A possible role of the myometrium in androgen production has been shown in an animal

study. The study found that uteri from non-pregnant and early pregnant pigs can synthesize

ANDR and T in vitro (Franczak, 2008). Possible origins of androgens are shown in figure 2.

28

Figure 3 Possible sources of androgens during pregnancy; dehydroepiandrosterone (DHEA), testosterone

(T), dihydrotestosterone (DHT), dehydroepiandrosterone sulphates (DHEAS), androstenedione (A4)

(Makieva et al., 2014). Reproduced from Human Reproduction Update (Makieva et al., 2014) with

permission of Oxford University Press.

As mentioned above, androgen excess is suspected to play a role in the development of

pregnancy complications (Palomba et al., 2015). Likewise, we know that there are pregnancy-

specific mechanisms to protect both the mother and fetus from pregnancy-induced androgen

excess (Crisosto et al., 2012; Hensleigh et al., 1975; Phelan and Conway, 2011). One is the

physiological increase of maternal SHBG, which binds elevated androgens (Hammond, 2011).
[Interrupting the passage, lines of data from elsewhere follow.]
(** C1. In every reachable state, running any scheduled background task
    returns normally and leaves its job in status ready or error with a
    non-empty output locator, which a caller reading the job under its id
    then sees; and every stored job that is still generating has its task
    scheduled. *)
Theorem background_work_reaches_terminal `{E : Env} (s : State E) :
  reachable s ->
  (forall i t,
     tasks s !! i = Some t ->
     let r := _run_veo_job t (with_tasks (delete i (tasks s)) s) in
     fst r = Ok tt /\
     exists j',
       heap (snd r) !! t_job t = Some j' /\
       (status j' = ready \/ status j' = error) /\
       truthy (video_url j') = true /\
       forall jid, get_job jid s = Some (t_job t) -> read_job jid (snd r) = Some j') /\
  (forall jid j,
     read_job jid s = Some j -> status j = generating ->
     exists i t, tasks s !! i = Some t /\ get_job jid s = Some (t_job t)).
Proof.
  intros Hreach. pose proof (reachable_Inv s Hreach) as HI. split.
  - intros i t Hi r. subst r.
    assert (Hin : t ∈ tasks s) by (apply list_elem_of_lookup; eauto).
    destruct (inv_pending s HI t Hin) as (j & Hj & _).
    destruct (run_veo_job_spec t (with_tasks (delete i (tasks s)) s) j Hj)
      as (Hr & evs & j' & Hfr & Hh & Hfin & _).
    split; [exact Hr|]. exists j'.
    assert (Hl : heap (snd (_run_veo_job t (with_tasks (delete i (tasks s)) s)))
                 !! t_job t = Some j').
    { rewrite Hh. apply list_lookup_insert_eq. eapply lookup_lt_Some, Hj. }
    split; [exact Hl|]. split; [destruct Hfin; simpl; auto|].
    split; [destruct Hfin; reflexivity|].
    intros jid Hget. unfold read_job, get_job in *.
    rewrite (fr_jobs _ _ _ Hfr). simpl. rewrite Hget. exact Hl.
  - intros jid j Hr Hgen. apply read_job_Some in Hr as (l & Hl & Hj).
    destruct (inv_job s HI l j Hj) as (_ & Hok). rewrite Hgen in Hok.
    destruct Hok as (_ & _ & _ & Hpend).
    apply list_elem_of_fmap in Hpend as (t & -> & Ht).
    apply list_elem_of_lookup in Ht as (i & Hi).
    exists i, t. split; [exact Hi|exact Hl].
Qed.

Lemma background_work_reaches_terminal_witness :
  let s := submitted env_quota tt in
  let r := _run_veo_job task1 (with_tasks (delete 0%nat (tasks s)) s) in
  fst r = Ok tt /\
  exists j',
    heap (snd r) !! 0%nat = Some j' /\
    (status j' = ready \/ status j' = error) /\
    truthy (video_url j') = true /\
    forall jid, get_job jid s = Some 0%nat -> read_job jid (snd r) = Some j'.
Proof.
  apply (proj1 (background_work_reaches_terminal (E := env_quota)
                  (submitted env_quota tt) (reachable_submitted env_quota tt))
           0%nat task1).
  reflexivity.
Defined.

(** C2 as stated fails: after a run in which every model is out of quota
    the job is in status error and its output locator is set. *)
Lemma error_job_has_locator :
  let s := settled env_quota tt in
  reachable s /\
  exists j, read_job jid1 s = Some j /\ status j = error /\
            video_url j = Some MOCK_VIDEO_URL /\
            ~ (status j = ready <-> is_Some (video_url j)).
Proof.
  split; [apply reachable_settled|].
  exists (failed_job "No Veo model available or all failed. Last error: 429 quota exceeded"
            (new_VeoJob jid1 MOCK_ANALYTICS 100)).
  split; [reflexivity|]. split; [reflexivity|]. split; [reflexivity|].
  simpl. intros [_ H]. discriminate H. eauto.
Qed.

(** C2, amended.  At every point of the process, the writes of the
    background runs in progress included, a job record in a terminal state
    has its output locator set: a ready job has a non-empty locator and a
    job in status error has the substitute locator. *)
Theorem terminal_job_has_locator `{E : Env} (s : State E) (thr : list (Task * point))
    (l : nat) (j : VeoJob) :
  interleaved s thr -> heap s !! l = Some j ->
  (status j = ready -> truthy (video_url j) = true) /\
  (status j = error -> video_url j = Some MOCK_VIDEO_URL).
Proof.
  intros Hil Hj.
  destruct (interleaved_record_shape s thr l j Hil Hj) as (_ & Hs).
  unfold record_shape in Hs. split; intros Hst; rewrite Hst in Hs.
  - destruct Hs as (_ & [(-> & _)|(-> & _)]); reflexivity.
  - now destruct Hs as (-> & _).
Qed.

Lemma terminal_job_has_locator_witness :
  let j := failed_job "No Veo model available or all failed. Last error: 429 quota exceeded"
             (new_VeoJob jid1 MOCK_ANALYTICS 100) in
  (status j = ready -> truthy (video_url j) = true) /\
  (status j = error -> video_url j = Some MOCK_VIDEO_URL).
Proof.
  apply (terminal_job_has_locator (E := env_quota) (settled env_quota tt) [] 0%nat).
  - apply reachable_interleaved, reachable_settled.
  - reflexivity.
Defined.

Lemma step_heap_frozen `{E : Env} (s s' : State E) (l : nat) (j : VeoJob) :
  Inv s -> step s s' -> heap s !! l = Some j -> status j <> generating ->
  heap s' !! l = Some j.
Proof.
  intros HI Hstep Hj Hterm. destruct Hstep as [s jid now img mime a _|s i t Hi|s now max_age|s F].
  - destruct (generate_video_spec jid now img mime a s) as (_ & _ & Hcase).
    destruct Hcase as [(_ & _ & Hh & _)|(_ & _ & Hh & _)];
      rewrite Hh; now apply lookup_app_l_Some.
  - assert (Hin : t ∈ tasks s) by (apply list_elem_of_lookup; eauto).
    destruct (inv_pending s HI t Hin) as (j0 & Hj0 & Hgen).
    destruct (run_veo_job_spec t (with_tasks (delete i (tasks s)) s) j0 Hj0)
      as (_ & evs & j' & _ & Hh & _).
    rewrite Hh. simpl. rewrite list_lookup_insert_ne; [exact Hj|].
    intros Heq. rewrite Heq, Hj in Hj0. injection Hj0 as <-. contradiction.
  - destruct (cleanup_old_jobs_spec now max_age s (Inv_store_closed s HI))
      as (_ & Hh & _). now rewrite Hh.
  - exact Hj.
Qed.

(** C7. In every reachable state a job record either is generating and its
    status has never been written, or is ready or error and its status has
    been written exactly once, with that value; once it is ready or error no
    operation of the service changes the record or writes its status again.
    Objects that do not exist yet have had no write. *)
Theorem status_monotonic `{E : Env} (s : State E) (l : nat) (j : VeoJob) :
  reachable s -> heap s !! l = Some j ->
  (status j = generating /\ status_writes l (trace s) = [] \/
   (status j = ready \/ status j = error) /\ status_writes l (trace s) = [status j]) /\
  (forall s', step s s' -> status j <> generating ->
     heap s' !! l = Some j /\ status_writes l (trace s') = [status j]) /\
  (forall l', (length (heap s) <= l')%nat -> status_writes l' (trace s) = []).
Proof.
  intros Hreach Hj. pose proof (reachable_Inv s Hreach) as HI.
  assert (Hnow : forall (s0 : State E) j0, Inv s0 -> heap s0 !! l = Some j0 ->
            status j0 = generating /\ status_writes l (trace s0) = [] \/
            (status j0 = ready \/ status j0 = error) /\
            status_writes l (trace s0) = [status j0]).
  { intros s0 j0 HI0 Hj0. destruct (inv_job s0 HI0 l j0 Hj0) as (_ & Hok).
    destruct (status j0).
    - left. now destruct Hok as (_ & _ & Hw & _).
    - right. destruct Hok as (_ & _ & Hw & _). auto.
    - right. destruct Hok as (_ & _ & _ & Hw & _). auto. }
  split; [now apply Hnow|]. split; [|apply (inv_fresh s HI)].
  intros s' Hstep Hterm.
  pose proof (step_heap_frozen s s' l j HI Hstep Hj Hterm) as Hj'.
  split; [exact Hj'|].
  destruct (Hnow s' j (Inv_step s s' HI Hstep) Hj') as [[Hgen _]|[_ Hw]];
    [contradiction|exact Hw].
Qed.

Lemma status_monotonic_witness :
  let s := settled env_quota tt in
  let j := failed_job "No Veo model available or all failed. Last error: 429 quota exceeded"
             (new_VeoJob jid1 MOCK_ANALYTICS 100) in
  (status j = generating /\ status_writes 0 (trace s) = [] \/
   (status j = ready \/ status j = error) /\ status_writes 0 (trace s) = [status j]) /\
  (forall s', step s s' -> status j <> generating ->
     heap s' !! 0%nat = Some j /\ status_writes 0 (trace s') = [status j]) /\
  (forall l', (length (heap s) <= l')%nat -> status_writes l' (trace s) = []).
Proof.
  apply (status_monotonic (E := env_quota) (settled env_quota tt) 0%nat).
  - apply reachable_settled.
  - reflexivity.
Defined.

(** C9 as stated fails: [get_video_path] does not look at the status.  In
    the scenario of [env_last], when the thread has saved the video and
    written [job.video_path] and has not yet written [job.status], the job is
    generating and [get_video_path] returns the path of the file. *)
Lemma path_served_while_generating :
  let p := "/tmp/agribot_videos/123e4567-e89b-42d3-a456-426614174000.mp4" in
  let j := with_video_path (Some p) (new_VeoJob jid1 MOCK_ANALYTICS 100) in
  interleaved path_written [(task1, AtUrl jid1)] /\
  read_job jid1 path_written = Some j /\ status j = generating /\
  p ∈ files path_written /\
  get_video_path jid1 path_written = Some p /\
  ~ (get_video_path jid1 path_written = Some p ->
     exists j', read_job jid1 path_written = Some j' /\ status j' = ready).
Proof.
  cbv zeta. split; [exact interleaved_path_written|].
  assert (Hr : read_job jid1 path_written
               = Some (with_video_path
                         (Some "/tmp/agribot_videos/123e4567-e89b-42d3-a456-426614174000.mp4")
                         (new_VeoJob jid1 MOCK_ANALYTICS 100)))
    by (vm_compute; reflexivity).
  assert (Hg : get_video_path jid1 path_written
               = Some "/tmp/agribot_videos/123e4567-e89b-42d3-a456-426614174000.mp4")
    by (vm_compute; reflexivity).
  split; [exact Hr|]. split; [reflexivity|].
  split; [vm_compute; reflexivity|]. split; [exact Hg|].
  intros H. destruct (H Hg) as (j' & Hr' & Hst).
  rewrite Hr in Hr'. injection Hr' as <-. discriminate Hst.
Qed.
Another mechanism is the increase of progesterone (P), which competes for androgen receptor

(AR) binding (Birrell et al., 2007; Slayden et al., 2001). A third mechanism might be that P

has an affinity for 5a-reductase which results in an inhibition of the conversion of T to the

more potent dihydrotestosterone (DHT) (Cabeza et al., 1999; Hodgins, 1982).

2. AMH in pregnancy

There are some reports on AMH levels during pregnancy (Kuijper et al., 2013; Köninger et al.,

2013; Köninger et al., 2015; La Marca et al., 2005; Massé et al., 2011; Nelson et al., 2010;

29

Plante et al., 2010; Shand et al., 2014; Vanky and Carlsen, 2012). As previously described, we

know that AMH is produced in women by the granulosa cells of the ovarian (pre-)antral

follicles. Until puberty AMH is very low in females (Kuijper et al., 2013). In male fetuses,

AMH is produced by Sertoli cells soon after testicular differentiation and it is essential for

regression of the Müllerian ducts (La Marca et al., 2005). The hormone is measureable in the

serum of males during their whole life. However, after puberty T suppresses AMH secretion

(Bergadá et al., 2006; Lee et al., 1996; Pierik et al., 2009). One study investigated the effect of

fetal gender on maternal AMH levels and found no connection (La Marca et al., 2005). The

more recent and bigger studies suggest a decline of AMH in maternal serum during gestation

(Köninger et al., 2013; Köninger et al., 2015; La Marca et al., 2005; Li et al., 2010; Nelson et

al., 2010). A possible explanation for the decline could be the inactivated menstrual cycle

during pregnancy and absence of follicular development (Kuijper et al., 2013).

K. Aims

The superordinate aim of the project was the investigation of the perinatal period of women

with PCOS. Therefore, we designed three major studies:

1. 1st study - Maternal and neonatal outcomes in pregnant women with

PCOS: comparison of different diagnostic definitions (Kollmann et al., 2015)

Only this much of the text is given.